*** MATERIALS PROVIDED ***
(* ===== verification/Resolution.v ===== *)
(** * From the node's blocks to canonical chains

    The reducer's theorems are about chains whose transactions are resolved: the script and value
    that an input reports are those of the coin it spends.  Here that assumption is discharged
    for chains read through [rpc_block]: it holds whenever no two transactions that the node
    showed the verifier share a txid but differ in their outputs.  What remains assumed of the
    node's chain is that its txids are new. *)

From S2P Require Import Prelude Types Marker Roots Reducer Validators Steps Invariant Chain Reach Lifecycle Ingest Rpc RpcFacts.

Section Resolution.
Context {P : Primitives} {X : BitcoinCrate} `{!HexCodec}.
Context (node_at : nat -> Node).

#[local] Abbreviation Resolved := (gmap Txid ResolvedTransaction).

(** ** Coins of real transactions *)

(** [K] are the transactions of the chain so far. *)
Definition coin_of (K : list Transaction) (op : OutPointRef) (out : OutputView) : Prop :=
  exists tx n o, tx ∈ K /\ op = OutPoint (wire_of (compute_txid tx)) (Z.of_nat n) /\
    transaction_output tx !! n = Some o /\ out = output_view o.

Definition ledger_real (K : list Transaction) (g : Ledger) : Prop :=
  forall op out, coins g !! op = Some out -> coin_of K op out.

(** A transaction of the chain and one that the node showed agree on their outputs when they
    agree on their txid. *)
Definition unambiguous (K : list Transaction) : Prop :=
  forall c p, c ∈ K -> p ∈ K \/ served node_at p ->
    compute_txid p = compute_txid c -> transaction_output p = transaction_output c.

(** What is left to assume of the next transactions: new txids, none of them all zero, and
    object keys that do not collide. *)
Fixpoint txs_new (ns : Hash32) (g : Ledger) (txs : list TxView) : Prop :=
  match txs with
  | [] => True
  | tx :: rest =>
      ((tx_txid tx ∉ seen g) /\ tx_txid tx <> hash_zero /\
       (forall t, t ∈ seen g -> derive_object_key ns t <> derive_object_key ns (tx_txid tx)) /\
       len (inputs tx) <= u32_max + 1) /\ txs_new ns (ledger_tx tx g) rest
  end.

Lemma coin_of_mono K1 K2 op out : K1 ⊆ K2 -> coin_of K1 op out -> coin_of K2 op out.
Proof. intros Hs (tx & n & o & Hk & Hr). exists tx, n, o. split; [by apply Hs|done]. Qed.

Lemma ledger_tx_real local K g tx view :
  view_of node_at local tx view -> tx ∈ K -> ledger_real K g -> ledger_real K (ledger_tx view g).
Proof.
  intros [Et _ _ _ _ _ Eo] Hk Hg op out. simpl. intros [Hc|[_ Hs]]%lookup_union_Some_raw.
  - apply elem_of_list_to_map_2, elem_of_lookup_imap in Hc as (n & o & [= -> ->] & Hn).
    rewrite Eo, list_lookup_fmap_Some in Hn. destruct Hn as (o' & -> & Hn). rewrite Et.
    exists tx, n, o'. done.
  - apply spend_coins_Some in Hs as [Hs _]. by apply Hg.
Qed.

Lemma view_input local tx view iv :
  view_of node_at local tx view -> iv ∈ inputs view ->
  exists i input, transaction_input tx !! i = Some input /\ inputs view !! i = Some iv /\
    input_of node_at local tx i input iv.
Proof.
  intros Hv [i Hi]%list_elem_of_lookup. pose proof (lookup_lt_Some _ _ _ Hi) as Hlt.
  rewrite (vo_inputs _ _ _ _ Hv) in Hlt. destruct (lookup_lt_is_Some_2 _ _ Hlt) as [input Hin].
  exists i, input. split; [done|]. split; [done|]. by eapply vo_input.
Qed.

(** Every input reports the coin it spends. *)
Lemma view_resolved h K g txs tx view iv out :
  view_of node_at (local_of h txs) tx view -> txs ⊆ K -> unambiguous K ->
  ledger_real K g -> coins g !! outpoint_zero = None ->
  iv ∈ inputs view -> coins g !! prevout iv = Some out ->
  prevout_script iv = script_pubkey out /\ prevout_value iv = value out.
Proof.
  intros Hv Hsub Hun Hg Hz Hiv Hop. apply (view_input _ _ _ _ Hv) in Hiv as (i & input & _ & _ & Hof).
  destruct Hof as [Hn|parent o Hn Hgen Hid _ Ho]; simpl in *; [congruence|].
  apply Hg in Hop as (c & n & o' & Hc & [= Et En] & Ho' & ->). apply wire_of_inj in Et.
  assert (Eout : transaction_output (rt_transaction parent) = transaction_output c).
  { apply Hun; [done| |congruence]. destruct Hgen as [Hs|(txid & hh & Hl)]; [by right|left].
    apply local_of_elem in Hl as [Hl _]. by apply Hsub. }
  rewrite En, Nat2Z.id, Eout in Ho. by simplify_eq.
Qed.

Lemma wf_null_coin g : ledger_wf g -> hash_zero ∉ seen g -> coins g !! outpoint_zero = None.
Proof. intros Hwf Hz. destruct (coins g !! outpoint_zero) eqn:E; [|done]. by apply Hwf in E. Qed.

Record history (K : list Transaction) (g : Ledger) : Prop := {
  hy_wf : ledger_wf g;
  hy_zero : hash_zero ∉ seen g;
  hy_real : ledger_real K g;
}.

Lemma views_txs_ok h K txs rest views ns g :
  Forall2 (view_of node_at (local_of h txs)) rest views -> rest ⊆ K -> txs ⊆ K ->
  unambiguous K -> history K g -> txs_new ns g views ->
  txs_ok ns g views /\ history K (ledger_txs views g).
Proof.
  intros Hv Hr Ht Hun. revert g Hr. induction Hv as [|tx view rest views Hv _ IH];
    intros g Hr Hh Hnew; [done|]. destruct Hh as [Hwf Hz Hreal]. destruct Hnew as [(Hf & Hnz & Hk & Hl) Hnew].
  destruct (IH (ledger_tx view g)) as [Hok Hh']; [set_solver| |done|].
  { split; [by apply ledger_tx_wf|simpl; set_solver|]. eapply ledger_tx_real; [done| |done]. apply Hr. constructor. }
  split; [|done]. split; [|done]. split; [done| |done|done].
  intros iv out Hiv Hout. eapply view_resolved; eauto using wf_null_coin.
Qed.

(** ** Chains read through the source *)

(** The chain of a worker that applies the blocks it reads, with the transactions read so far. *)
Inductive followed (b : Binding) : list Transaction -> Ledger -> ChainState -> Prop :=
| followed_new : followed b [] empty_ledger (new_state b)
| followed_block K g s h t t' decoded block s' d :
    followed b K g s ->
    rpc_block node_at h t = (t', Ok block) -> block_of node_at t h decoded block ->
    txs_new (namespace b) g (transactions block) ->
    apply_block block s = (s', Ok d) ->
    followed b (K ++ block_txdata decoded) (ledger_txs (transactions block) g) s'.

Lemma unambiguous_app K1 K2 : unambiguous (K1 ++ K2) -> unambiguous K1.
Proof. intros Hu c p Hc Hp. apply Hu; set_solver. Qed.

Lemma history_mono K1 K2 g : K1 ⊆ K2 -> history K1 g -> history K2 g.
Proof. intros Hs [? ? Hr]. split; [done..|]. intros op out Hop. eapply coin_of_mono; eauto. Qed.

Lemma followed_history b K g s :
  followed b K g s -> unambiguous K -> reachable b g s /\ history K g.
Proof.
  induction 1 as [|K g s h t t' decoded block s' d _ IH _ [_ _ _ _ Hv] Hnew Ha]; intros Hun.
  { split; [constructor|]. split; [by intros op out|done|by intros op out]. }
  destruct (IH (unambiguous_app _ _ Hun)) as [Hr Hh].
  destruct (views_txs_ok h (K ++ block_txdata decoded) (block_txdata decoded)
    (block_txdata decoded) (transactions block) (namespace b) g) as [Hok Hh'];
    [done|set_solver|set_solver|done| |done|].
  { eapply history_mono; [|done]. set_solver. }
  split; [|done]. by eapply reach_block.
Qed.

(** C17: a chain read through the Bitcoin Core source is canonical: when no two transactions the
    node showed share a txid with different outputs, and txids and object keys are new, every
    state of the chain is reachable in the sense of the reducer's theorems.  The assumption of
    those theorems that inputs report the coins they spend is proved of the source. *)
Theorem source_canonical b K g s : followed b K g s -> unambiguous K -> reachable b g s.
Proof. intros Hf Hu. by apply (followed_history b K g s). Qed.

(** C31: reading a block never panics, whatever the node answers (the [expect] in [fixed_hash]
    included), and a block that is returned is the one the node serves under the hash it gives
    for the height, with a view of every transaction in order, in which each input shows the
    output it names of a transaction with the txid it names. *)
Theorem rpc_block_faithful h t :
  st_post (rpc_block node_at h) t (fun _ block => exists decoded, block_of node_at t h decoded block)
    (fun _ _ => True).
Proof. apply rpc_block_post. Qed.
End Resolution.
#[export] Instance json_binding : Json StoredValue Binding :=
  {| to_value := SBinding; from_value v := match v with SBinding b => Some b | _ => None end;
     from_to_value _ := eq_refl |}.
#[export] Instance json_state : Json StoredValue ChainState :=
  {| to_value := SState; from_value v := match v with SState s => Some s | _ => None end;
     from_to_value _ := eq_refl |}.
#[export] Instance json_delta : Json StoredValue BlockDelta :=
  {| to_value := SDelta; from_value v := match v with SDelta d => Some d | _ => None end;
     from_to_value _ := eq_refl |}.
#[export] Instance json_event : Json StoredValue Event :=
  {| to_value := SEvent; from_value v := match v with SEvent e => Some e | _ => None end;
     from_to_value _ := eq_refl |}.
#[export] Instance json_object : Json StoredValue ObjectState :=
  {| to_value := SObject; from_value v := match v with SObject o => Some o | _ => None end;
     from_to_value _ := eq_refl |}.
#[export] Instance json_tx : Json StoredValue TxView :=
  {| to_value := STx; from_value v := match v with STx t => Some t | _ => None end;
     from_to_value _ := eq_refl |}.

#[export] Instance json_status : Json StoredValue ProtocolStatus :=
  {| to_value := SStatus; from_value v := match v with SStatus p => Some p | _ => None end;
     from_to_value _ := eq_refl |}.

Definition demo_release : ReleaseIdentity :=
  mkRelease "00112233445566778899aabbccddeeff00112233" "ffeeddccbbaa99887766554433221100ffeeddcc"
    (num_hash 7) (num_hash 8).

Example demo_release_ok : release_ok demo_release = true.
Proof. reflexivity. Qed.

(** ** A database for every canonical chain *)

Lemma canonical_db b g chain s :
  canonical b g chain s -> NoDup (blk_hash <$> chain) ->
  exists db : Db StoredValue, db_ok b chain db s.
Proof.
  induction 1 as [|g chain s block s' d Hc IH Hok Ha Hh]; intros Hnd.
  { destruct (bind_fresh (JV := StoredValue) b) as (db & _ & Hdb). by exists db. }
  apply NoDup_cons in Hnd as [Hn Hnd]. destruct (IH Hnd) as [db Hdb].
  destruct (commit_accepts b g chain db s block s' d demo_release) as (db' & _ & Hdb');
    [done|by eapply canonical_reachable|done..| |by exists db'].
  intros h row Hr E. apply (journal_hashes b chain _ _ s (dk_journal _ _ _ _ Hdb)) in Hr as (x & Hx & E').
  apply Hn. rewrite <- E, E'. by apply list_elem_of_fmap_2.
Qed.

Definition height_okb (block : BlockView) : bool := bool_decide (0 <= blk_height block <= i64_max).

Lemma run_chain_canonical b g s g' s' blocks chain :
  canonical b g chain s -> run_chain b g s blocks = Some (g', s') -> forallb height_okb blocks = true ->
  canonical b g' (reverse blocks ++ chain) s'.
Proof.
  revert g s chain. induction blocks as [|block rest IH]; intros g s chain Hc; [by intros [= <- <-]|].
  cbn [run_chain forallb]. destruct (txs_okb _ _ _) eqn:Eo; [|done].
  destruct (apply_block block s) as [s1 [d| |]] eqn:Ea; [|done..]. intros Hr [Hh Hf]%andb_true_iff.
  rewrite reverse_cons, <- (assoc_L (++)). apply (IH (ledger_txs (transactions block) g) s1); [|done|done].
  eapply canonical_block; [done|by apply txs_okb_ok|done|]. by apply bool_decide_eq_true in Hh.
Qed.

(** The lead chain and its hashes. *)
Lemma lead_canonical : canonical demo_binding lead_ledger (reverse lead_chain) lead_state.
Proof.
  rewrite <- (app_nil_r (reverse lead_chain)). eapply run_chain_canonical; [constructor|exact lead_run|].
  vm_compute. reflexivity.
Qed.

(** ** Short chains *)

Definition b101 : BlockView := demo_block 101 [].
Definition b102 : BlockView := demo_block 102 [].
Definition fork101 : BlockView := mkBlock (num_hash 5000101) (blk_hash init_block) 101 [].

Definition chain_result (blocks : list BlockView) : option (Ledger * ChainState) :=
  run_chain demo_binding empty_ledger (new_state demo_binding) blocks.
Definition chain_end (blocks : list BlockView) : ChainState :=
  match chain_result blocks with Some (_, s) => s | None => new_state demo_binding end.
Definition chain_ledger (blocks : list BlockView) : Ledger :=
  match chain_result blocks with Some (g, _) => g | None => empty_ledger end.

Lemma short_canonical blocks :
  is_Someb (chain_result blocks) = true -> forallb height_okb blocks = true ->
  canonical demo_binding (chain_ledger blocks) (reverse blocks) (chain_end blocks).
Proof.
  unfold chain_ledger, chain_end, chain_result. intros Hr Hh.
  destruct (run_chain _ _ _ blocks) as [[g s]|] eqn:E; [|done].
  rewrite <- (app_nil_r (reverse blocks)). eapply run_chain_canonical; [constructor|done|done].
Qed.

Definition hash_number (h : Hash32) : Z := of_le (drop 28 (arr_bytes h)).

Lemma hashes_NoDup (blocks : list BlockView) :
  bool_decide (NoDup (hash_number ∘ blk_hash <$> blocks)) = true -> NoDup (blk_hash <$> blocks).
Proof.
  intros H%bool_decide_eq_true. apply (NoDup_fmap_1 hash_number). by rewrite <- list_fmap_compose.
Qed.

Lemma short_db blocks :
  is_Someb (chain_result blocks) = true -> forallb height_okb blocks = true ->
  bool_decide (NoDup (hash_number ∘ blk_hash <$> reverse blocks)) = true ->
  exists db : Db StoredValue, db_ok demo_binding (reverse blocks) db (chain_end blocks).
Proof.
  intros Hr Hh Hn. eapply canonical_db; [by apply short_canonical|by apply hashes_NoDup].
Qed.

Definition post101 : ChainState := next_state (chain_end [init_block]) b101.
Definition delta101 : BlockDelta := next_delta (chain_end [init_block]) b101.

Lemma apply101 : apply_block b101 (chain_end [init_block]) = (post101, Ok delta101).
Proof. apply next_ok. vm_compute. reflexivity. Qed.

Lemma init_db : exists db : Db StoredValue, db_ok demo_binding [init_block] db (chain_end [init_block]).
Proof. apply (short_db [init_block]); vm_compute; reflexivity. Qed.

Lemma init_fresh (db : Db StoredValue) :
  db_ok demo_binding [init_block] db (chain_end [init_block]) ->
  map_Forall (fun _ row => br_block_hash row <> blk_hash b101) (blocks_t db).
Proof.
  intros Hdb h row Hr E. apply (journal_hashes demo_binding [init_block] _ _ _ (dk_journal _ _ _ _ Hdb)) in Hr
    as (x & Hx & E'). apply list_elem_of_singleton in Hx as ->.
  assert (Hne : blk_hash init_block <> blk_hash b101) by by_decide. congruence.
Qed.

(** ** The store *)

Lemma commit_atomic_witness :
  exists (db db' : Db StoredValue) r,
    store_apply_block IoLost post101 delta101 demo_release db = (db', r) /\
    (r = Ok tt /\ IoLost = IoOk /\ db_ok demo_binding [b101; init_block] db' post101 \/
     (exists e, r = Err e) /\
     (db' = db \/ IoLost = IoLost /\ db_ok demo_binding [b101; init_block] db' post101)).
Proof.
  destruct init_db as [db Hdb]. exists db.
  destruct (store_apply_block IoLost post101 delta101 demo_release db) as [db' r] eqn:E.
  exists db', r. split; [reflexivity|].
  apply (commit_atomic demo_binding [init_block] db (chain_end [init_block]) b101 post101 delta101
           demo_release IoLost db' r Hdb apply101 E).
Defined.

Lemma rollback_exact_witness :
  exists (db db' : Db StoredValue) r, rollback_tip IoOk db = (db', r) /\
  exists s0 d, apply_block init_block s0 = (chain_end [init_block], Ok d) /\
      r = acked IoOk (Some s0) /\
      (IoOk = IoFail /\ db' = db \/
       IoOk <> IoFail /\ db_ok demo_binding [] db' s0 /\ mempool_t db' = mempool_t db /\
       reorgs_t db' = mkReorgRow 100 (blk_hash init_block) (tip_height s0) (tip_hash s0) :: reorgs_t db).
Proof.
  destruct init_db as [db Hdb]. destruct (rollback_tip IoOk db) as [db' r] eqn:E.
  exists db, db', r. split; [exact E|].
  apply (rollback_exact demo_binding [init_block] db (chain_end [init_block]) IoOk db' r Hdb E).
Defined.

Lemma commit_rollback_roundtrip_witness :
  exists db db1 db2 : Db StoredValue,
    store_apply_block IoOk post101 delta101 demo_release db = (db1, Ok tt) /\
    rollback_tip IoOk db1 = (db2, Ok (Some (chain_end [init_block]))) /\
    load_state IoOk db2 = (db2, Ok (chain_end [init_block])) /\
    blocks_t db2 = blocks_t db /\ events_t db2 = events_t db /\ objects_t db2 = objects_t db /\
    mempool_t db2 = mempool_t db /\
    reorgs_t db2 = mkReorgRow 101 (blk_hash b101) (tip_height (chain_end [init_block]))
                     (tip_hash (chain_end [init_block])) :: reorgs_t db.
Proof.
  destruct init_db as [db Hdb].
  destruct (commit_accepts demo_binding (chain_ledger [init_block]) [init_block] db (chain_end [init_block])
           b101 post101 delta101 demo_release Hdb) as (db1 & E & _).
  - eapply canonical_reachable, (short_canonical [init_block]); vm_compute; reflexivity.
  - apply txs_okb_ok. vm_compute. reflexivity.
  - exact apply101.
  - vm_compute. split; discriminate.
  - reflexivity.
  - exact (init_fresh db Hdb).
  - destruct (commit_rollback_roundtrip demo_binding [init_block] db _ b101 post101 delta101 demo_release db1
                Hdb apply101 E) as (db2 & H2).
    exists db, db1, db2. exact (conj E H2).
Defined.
*** End of MATERIALS PROVIDED ***
REQUIREMENT -
Using the data above, repeat exactly the lines that begin at the line with "destruct (run_chain _" and end at the line with "Proof. apply next_ok.", both ends included.

RESPONSE -
  destruct (run_chain _ _ _ blocks) as [[g s]|] eqn:E; [|done].
  rewrite <- (app_nil_r (reverse blocks)). eapply run_chain_canonical; [constructor|done|done].
Qed.

Definition hash_number (h : Hash32) : Z := of_le (drop 28 (arr_bytes h)).

Lemma hashes_NoDup (blocks : list BlockView) :
  bool_decide (NoDup (hash_number ∘ blk_hash <$> blocks)) = true -> NoDup (blk_hash <$> blocks).
Proof.
  intros H%bool_decide_eq_true. apply (NoDup_fmap_1 hash_number). by rewrite <- list_fmap_compose.
Qed.

Lemma short_db blocks :
  is_Someb (chain_result blocks) = true -> forallb height_okb blocks = true ->
  bool_decide (NoDup (hash_number ∘ blk_hash <$> reverse blocks)) = true ->
  exists db : Db StoredValue, db_ok demo_binding (reverse blocks) db (chain_end blocks).
Proof.
  intros Hr Hh Hn. eapply canonical_db; [by apply short_canonical|by apply hashes_NoDup].
Qed.

Definition post101 : ChainState := next_state (chain_end [init_block]) b101.
Definition delta101 : BlockDelta := next_delta (chain_end [init_block]) b101.

Lemma apply101 : apply_block b101 (chain_end [init_block]) = (post101, Ok delta101).
Proof. apply next_ok. vm_compute. reflexivity. Qed.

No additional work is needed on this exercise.